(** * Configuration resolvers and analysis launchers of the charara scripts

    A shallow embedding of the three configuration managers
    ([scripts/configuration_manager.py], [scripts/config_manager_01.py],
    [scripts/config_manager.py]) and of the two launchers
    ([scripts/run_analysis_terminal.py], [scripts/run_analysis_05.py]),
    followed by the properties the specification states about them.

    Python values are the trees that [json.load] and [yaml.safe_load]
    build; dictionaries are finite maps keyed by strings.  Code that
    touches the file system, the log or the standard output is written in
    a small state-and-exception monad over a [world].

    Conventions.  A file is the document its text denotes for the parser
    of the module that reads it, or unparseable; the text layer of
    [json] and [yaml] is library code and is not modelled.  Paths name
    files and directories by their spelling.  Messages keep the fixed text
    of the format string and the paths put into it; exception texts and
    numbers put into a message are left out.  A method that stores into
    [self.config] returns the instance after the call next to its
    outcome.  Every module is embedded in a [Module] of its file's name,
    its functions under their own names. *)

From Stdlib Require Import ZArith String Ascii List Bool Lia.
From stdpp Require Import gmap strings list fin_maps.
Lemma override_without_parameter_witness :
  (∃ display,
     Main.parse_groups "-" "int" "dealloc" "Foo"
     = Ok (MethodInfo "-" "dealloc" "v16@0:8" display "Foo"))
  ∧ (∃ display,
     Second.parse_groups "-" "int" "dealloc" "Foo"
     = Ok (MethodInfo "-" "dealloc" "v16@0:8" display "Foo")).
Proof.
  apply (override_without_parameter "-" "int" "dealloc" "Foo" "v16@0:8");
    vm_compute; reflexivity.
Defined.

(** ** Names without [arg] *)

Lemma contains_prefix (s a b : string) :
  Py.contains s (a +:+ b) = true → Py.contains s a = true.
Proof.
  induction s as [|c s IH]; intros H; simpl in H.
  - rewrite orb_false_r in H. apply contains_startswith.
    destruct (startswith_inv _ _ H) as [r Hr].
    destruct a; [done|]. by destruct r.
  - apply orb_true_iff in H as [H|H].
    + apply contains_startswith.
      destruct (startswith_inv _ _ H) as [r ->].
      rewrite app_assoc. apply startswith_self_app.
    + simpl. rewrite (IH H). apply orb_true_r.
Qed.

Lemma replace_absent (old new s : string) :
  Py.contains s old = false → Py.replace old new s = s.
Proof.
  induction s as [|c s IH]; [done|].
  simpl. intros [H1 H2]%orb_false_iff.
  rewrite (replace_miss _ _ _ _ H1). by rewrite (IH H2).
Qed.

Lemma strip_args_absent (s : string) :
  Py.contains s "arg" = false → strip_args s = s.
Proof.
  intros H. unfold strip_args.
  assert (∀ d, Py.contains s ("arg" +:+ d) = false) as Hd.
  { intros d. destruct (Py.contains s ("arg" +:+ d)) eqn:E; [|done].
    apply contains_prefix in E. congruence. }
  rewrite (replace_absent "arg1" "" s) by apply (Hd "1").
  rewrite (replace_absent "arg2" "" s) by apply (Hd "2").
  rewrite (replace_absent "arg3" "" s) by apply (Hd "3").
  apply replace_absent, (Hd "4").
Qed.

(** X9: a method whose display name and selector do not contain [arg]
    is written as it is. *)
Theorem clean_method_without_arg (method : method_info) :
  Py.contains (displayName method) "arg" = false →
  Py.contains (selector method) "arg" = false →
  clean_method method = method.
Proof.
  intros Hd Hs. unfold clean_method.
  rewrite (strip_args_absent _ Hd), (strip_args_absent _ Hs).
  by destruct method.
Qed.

=-=-=

Aim of the exercise
Looking at the records above, count the lines where the word "yaml" appears. State only the number.

Response to the task
2